>>> Review: The Numbers Game gambles on gangland war tale and wins big

Noirish miniseries is funny and fast-paced

THE NUMBERS GAME by Claire Burns, Beau Dixon, Emma Mackenzie Hillier, James Schultz, Meghan Swaby and Bahia Watson (Pulp Collective/Storefront Arts Initiative). Storefront Theatre (955 Bloor West). Runs to November 6. $20 per episode, $35 for two, $50 for four, $65 for six-show pass. See listing. thestorefronttheatre.com. Rating: NNNN

The Numbers Game looks at a little-known gangland war in 1930s New York, one seething with rivalries and racial tension. Just as striking, though, is the show’s method of creation: six playwrights sat down in a TV-style writers’ room to develop its half dozen episodes.

Set just after prohibition was repealed, the storyline follows the confrontation between Queenie St. Clair (Karine Ricard), a Black woman from Martinique who runs a gambling racket in Harlem, and Dutch Schultz (Jamie Cavanagh), the white man who wants to horn in on her territory.

It’s an exciting cat-and-mouse game, with the two central characters shifting back and forth between who’s cat and who’s mouse. Attended by various associates who are sometimes loyal, sometimes not, each tries to secure the financial and geographic territory and bust the other.

Director Benjamin Blais moves the action along briskly, especially in the first episode, written by James Schultz. On a simple, movable set designed by Christine Urquhart, with costumes by Holly Lloyd and lighting and projections by Melissa Joakim, the characters come and go with alacrity but still have a chance to establish clear personalities.

Though occasionally lines are mumbled rather than spoken, the company has strong chemistry, with the commanding Ricard and Cavanagh, whose dangerous Schultz is apt to fly into anger, upping the emotional ante when they finally meet. Their insults to each other, expressed as rumours, are daggers wrapped in smiles.

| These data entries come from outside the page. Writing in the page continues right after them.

(** * Broker variables: JSON-schema generation, defaulting and validation

    A shallow embedding of package [broker] (the file that declares
    [BrokerVariable], [ToSchema], [fieldNameToLabel], [ApplyDefaults],
    [ValidateVariables], [ValidateVariablesAgainstSchema] and
    [CreateJsonSchema]) of the GCP service broker, with the properties its
    specification states about it.

    Go maps are finite maps ([gmap]), Go strings are byte strings
    ([string], a list of 8-bit [ascii] bytes), [interface{}] is the
    inductive type [Value].  The Go standard library and the third-party
    packages the code calls are modelled next to the code that calls
    them. *)

From Stdlib Require Import ZArith NArith Ascii String List.
From stdpp Require Import base option gmap strings list sorting pretty.

Local Open Scope string_scope.
Set Warnings "-register-all,-clear-no-such-hyp".

(** ** Go strings: bytes, runes and UTF-8 decoding *)

(** A rune is a Unicode code point ([int32] in Go; decoding only yields
    non-negative ones). *)
Definition rune : Type := N.

(** [utf8.RuneError], U+FFFD. *)
Definition RuneError : rune := 65533%N.

Definition byteN (b : ascii) : N := N_of_ascii b.

(** [lo <= b <= hi], on bytes. *)
Definition byteIn (lo hi : N) (b : ascii) : bool :=
  ((lo <=? byteN b) && (byteN b <=? hi))%N.

(** Package [utf8], table [first] with [acceptRanges]: for a leading byte
    [x >= 0x80], the length of the sequence it starts and the range its
    second byte has to lie in; [None] for a byte that starts nothing. *)
Definition firstInfo (x : N) : option (N * (N * N)) :=
  (if x <? 194 then None                         (* 0x80-0xC1 *)
   else if x <? 224 then Some (2, (128, 191))    (* 0xC2-0xDF *)
   else if x =? 224 then Some (3, (160, 191))    (* 0xE0 *)
   else if x <? 237 then Some (3, (128, 191))    (* 0xE1-0xEC *)
   else if x =? 237 then Some (3, (128, 159))    (* 0xED *)
   else if x <? 240 then Some (3, (128, 191))    (* 0xEE-0xEF *)
   else if x =? 240 then Some (4, (144, 191))    (* 0xF0 *)
   else if x <? 244 then Some (4, (128, 191))    (* 0xF1-0xF3 *)
   else if x =? 244 then Some (4, (128, 143))    (* 0xF4 *)
   else None)%N.                                 (* 0xF5-0xFF *)

(** [utf8.DecodeRuneInString]: the first rune of [s] and its width in
    bytes; an invalid or truncated sequence is [RuneError] of width 1. *)
Definition DecodeRuneInString (s : string) : rune * nat :=
  match s with
  | EmptyString => (RuneError, 0)
  | String s0 t =>
    let x := byteN s0 in
    if (x <? 128)%N then (x, 1)
    else
      match firstInfo x with
      | None => (RuneError, 1)
      | Some (sz, (lo, hi)) =>
        match t with
        | EmptyString => (RuneError, 1)
        | String s1 t1 =>
          if negb (byteIn lo hi s1) then (RuneError, 1)
          else if (sz <=? 2)%N then
            (N.lor (N.shiftl (N.land x 31) 6) (N.land (byteN s1) 63), 2)
          else
            match t1 with
            | EmptyString => (RuneError, 1)
            | String s2 t2 =>
              if negb (byteIn 128 191 s2) then (RuneError, 1)
              else if (sz <=? 3)%N then
                (N.lor (N.shiftl (N.land x 15) 12)
                   (N.lor (N.shiftl (N.land (byteN s1) 63) 6)
                      (N.land (byteN s2) 63)), 3)
              else
                match t2 with
                | EmptyString => (RuneError, 1)
                | String s3 _ =>
                  if negb (byteIn 128 191 s3) then (RuneError, 1)
                  else
                    (N.lor (N.shiftl (N.land x 7) 18)
                       (N.lor (N.shiftl (N.land (byteN s1) 63) 12)
                          (N.lor (N.shiftl (N.land (byteN s2) 63) 6)
                             (N.land (byteN s3) 63))), 4)
                end
            end
        end
      end
  end.

(** [unicode.IsSpace]: in Latin-1 the eight listed code points, beyond it
    the [White_Space] table. *)
Definition IsSpace (r : rune) : bool :=
  (if r <=? 255 then
     (r =? 9) || (r =? 10) || (r =? 11) || (r =? 12) || (r =? 13)
     || (r =? 32) || (r =? 133) || (r =? 160)
   else
     (r =? 5760) || ((8192 <=? r) && (r <=? 8202))
     || ((8232 <=? r) && (r <=? 8233)) || (r =? 8239) || (r =? 8287)
     || (r =? 12288))%N.

(** [for _, r := range s]: the runes of [s] in order.  [skip] counts the
    continuation bytes of the rune decoded last that are still ahead. *)
Fixpoint runesFrom (skip : nat) (s : string) : list rune :=
  match s with
  | EmptyString => []
  | String _ t =>
    match skip with
    | S k => runesFrom k t
    | O => let '(r, w) := DecodeRuneInString s in r :: runesFrom (pred w) t
    end
  end.

Definition runes (s : string) : list rune := runesFrom 0 s.

(** [strings.FieldsFunc s f]: the maximal substrings of [s] none of whose
    runes satisfies [f].  [cur] is the field being read ([None] between
    fields); the bytes of a rune go where its first byte went. *)
Definition closeField (cur : option string) (rest : list string) : list string :=
  match cur with
  | Some w => w :: rest
  | None => rest
  end.

Definition growField (cur : option string) (b : ascii) : option string :=
  Some (from_option id "" cur ++ String b "").

Fixpoint fieldsFrom (f : rune → bool) (skip : nat) (cur : option string)
    (s : string) : list string :=
  match s with
  | EmptyString => closeField cur []
  | String b t =>
    match skip with
    | S k =>
      fieldsFrom f k (match cur with Some _ => growField cur b | None => None end) t
    | O =>
      let '(r, w) := DecodeRuneInString s in
      if f r then closeField cur (fieldsFrom f (pred w) None t)
      else fieldsFrom f (pred w) (growField cur b) t
    end
  end.

Definition FieldsFunc (s : string) (f : rune → bool) : list string :=
  fieldsFrom f 0 None s.

(** [strings.Join]. *)
Definition Join (elems : list string) (sep : string) : string :=
  String.concat sep elems.

Definition isLowerByte (b : ascii) : bool := byteIn 97 122 b.

(** [strings.ToUpper] of the one-byte string [b]: an ASCII lower-case
    letter is shifted to upper case, any other ASCII byte is kept.  A byte
    from [0x80] up is not a rune on its own; it decodes as [RuneError],
    which [unicode.ToUpper] maps to itself, and [strings.Map] of the
    toolchain the repository pins (go1.12) returns its argument when no
    rune changes. *)
Definition ToUpperByte (b : ascii) : string :=
  if isLowerByte b then String (ascii_of_N (byteN b - 32)) "" else String b "".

Several other actors stand out, among them Ngabo Nabea as a Black man who dislikes whites and allies himself with the lesbian Queenie Brandon Coffey, Jeff Hanson and James McDougall as Schultz’s minions and, in a guest role, Beau Dixon (also one of the writers) as a musician and later a minister who sides with Queenie.

The second episode, by Claire Burns, slows the frantic pace a bit but still has its moments of humour and drama. Both it and the first end on effective cliffhangers, seducing us to return to see what happens in this historic turf war.

You can catch two episodes a night, the first a remount of the previous week’s show.